**Given entries**
===============
(* ===== verification/PartitionRegistry.v ===== *)
(** * Partitions (src/catalog/partition_registry.h, partition_registry.cpp)

    Reads of the partitions of a table, whole (through the cache) or by pages,
    their statistics, and commits. The scopes inside a method are definitions
    of their own. *)
From S2P Require Import Prelude Cxx Sql Database PgService PgClient LruCache Mvcc World.
From S2P Require LockManager ConnectionPool.

Record PartitionStats := mkStats {
  total_partitions : Z;
  total_rows : Z;
  total_bytes : Z;
  avg_size_bytes : Z }.

Record CommitResult := mkCommitResult {
  cr_success : bool;
  cr_snapshot_id : Z;
  cr_error_msg : string }.

Definition make_cache_key (table : string) (snap : Z) : string := table +:+ ":" +:+ to_string snap.

Section registry.
Context {P : PgService} (self : tid).

(** [key.compare(0, prefix.size(), prefix) == 0] *)
Definition invalidate_table_cache (table_name : string) : M unit :=
  let prefix := table_name +:+ ":" in
  let* _ := on_cache (invalidate_if (fun key => String.prefix prefix key)) in ret tt.

(** The snapshot a read uses: the counter of the transaction manager for a
    request without a snapshot, and the database's when the counter is 0. *)
Definition requested_snapshot (snapshot_id : Z) : M Z :=
  if snapshot_id =? 0 then read_mvcc get_latest_committed_snapshot else ret snapshot_id.

(** A miss: the query, and its result into the cache. *)
Definition fetch_partitions (conn : PGconn) (table_name : string) (read_snap : Z) (key : string)
    : M (option (list PartitionRow)) :=
  let* result := on_pg (query_partitions conn table_name read_snap) in
  match result with
  | None => ret None
  | Some rows =>
      let* _ := on_cache (fun c => c' ← put key rows c; Some (tt, c')) in
      ret (Some rows)
  end.

(** The snapshot to read: the database's when there is no other. *)
Definition resolve_snapshot (table_name : string) (snapshot_id : Z) : M Z :=
  let* read_snap := requested_snapshot snapshot_id in
  if read_snap =? 0 then with_connection (fun conn => on_pg (get_current_snapshot conn table_name))
  else ret read_snap.

Definition get_partitions (table_name : string) (snapshot_id : Z) : M (option (list PartitionRow)) :=
  with_guard LockManager.Sh self table_name (
    let* read_snap := resolve_snapshot table_name snapshot_id in
    let key := make_cache_key table_name read_snap in
    let* cached := on_cache (get key) in
    match cached with
    | Some rows => ret (Some rows)
    | None => with_connection (fun conn => fetch_partitions conn table_name read_snap key)
    end).

Definition get_partitions_paged (table_name : string) (snapshot_id page_size last_partition_id : Z)
    : M (option (list PartitionRow)) :=
  with_guard LockManager.Sh self table_name (
    let* read_snap := resolve_snapshot table_name snapshot_id in
    with_connection (fun conn =>
      on_pg (query_partitions_paged conn table_name read_snap page_size last_partition_id))).

(** The loop of [get_stats]; the sums are [int64_t]. *)
Fixpoint sum_rows (parts : list PartitionRow) (rows bytes : Z) : M (Z * Z) :=
  match parts with
  | [] => ret (rows, bytes)
  | p :: rest =>
      let* rows' := int64_op (rows + pr_row_count p) in
      let* bytes' := int64_op (bytes + pr_size_bytes p) in
      sum_rows rest rows' bytes'
  end.

(** The scope of [get_stats] once it has the lock and a connection. *)
Definition collect_stats (conn : PGconn) (table_name : string) (snap : Z) : M PartitionStats :=
  let* snap := (if snap =? 0 then on_pg (get_current_snapshot conn table_name) else ret snap) in
  let* parts := on_pg (query_partitions conn table_name snap) in
  match parts with
  | None => ret (mkStats 0 0 0 0)
  | Some ps =>
      let n := Z.of_nat (length ps) in
      let* sums := sum_rows ps 0 0 in
      ret (mkStats n sums.1 sums.2 (if 0 <? n then Z.quot sums.2 n else 0))
  end.

Definition get_stats (table_name : string) : M PartitionStats :=
  with_guard LockManager.Sh self table_name (
    let* snap := read_mvcc get_latest_committed_snapshot in
    with_connection (fun conn => collect_stats conn table_name snap)).

(** The two loops of [commit_snapshot]: the first failure, if there is one. *)
Fixpoint insert_all (conn : PGconn) (table_name : string) (snap : Z) (parts : list PartitionRow)
    : PgM (option string) :=
  match parts with
  | [] => pret None
  | part :: rest =>
      let! ok := insert_partition conn table_name snap part in
      if negb ok then pret (Some ("Failed to insert partition: " +:+ pr_partition_key part))
      else insert_all conn table_name snap rest
  end.

Fixpoint delete_all (conn : PGconn) (table_name : string) (snap : Z) (keys : list string)
    : PgM (option string) :=
  match keys with
  | [] => pret None
  | key :: rest =>
      let! ok := mark_partition_deleted conn table_name key snap in
      if negb ok then pret (Some ("Failed to mark partition deleted: " +:+ key))
      else delete_all conn table_name snap rest
  end.

(** [ROLLBACK] and the answer. *)
Definition roll_back (conn : PGconn) (msg : string) : M CommitResult :=
  let* _ := on_pg (exec conn "ROLLBACK") in ret (mkCommitResult false 0 msg).

Definition conflict_msg (parent current : Z) : string :=
  "Conflict: snapshot " +:+ to_string parent +:+ " is no longer current (current=" +:+ to_string current +:+ ")".

(** The end of a commit: the pointer of the table, COMMIT, the cache. *)
Definition publish (conn : PGconn) (table_name : string) (new_snap : Z) : M CommitResult :=
  let* ok := on_pg (update_table_snapshot conn table_name new_snap) in
  if negb ok then roll_back conn "Failed to update table snapshot pointer"
  else
    let* _ := on_pg (exec conn "COMMIT") in
    let* _ := invalidate_table_cache table_name in
    ret (mkCommitResult true new_snap "").

(** What follows the snapshot record: the two loops and [publish]. *)
Definition apply_changes (conn : PGconn) (table_name : string) (new_snap : Z)
    (new_partitions : list PartitionRow) (deleted_partition_keys : list string) : M CommitResult :=
  let* failed := on_pg (insert_all conn table_name new_snap new_partitions) in
  match failed with
  | Some msg => roll_back conn msg
  | None =>
      let* failed := on_pg (delete_all conn table_name new_snap deleted_partition_keys) in
      match failed with
      | Some msg => roll_back conn msg
      | None => publish conn table_name new_snap
      end
  end.

(** The scope of [commit_snapshot] once it has the lock and a connection. *)
Definition commit_with (conn : PGconn) (table_name : string) (parent_snapshot_id : Z) (operation : string)
    (new_partitions : list PartitionRow) (deleted_partition_keys : list string) : M CommitResult :=
  let* current_snap := on_pg (get_current_snapshot conn table_name) in
  if negb (validate_parent_snapshot table_name parent_snapshot_id current_snap) then
    ret (mkCommitResult false 0 (conflict_msg parent_snapshot_id current_snap))
  else
    let* _ := on_pg (exec conn "BEGIN") in
    let* new_snap := on_pg (insert_snapshot conn table_name parent_snapshot_id operation
      (i32 (Z.of_nat (length new_partitions))) (i32 (Z.of_nat (length deleted_partition_keys)))) in
    if new_snap =? 0 then roll_back conn "Failed to insert snapshot record"
    else apply_changes conn table_name new_snap new_partitions deleted_partition_keys.

Definition commit_snapshot (table_name : string) (parent_snapshot_id : Z) (operation : string)
    (new_partitions : list PartitionRow) (deleted_partition_keys : list string) : M CommitResult :=
  with_guard LockManager.Ex self table_name (with_connection (fun conn =>
    commit_with conn table_name parent_snapshot_id operation new_partitions deleted_partition_keys)).

End registry.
===============
Check each line of the listing above for the string "None", then give how many lines have it. No other text.

7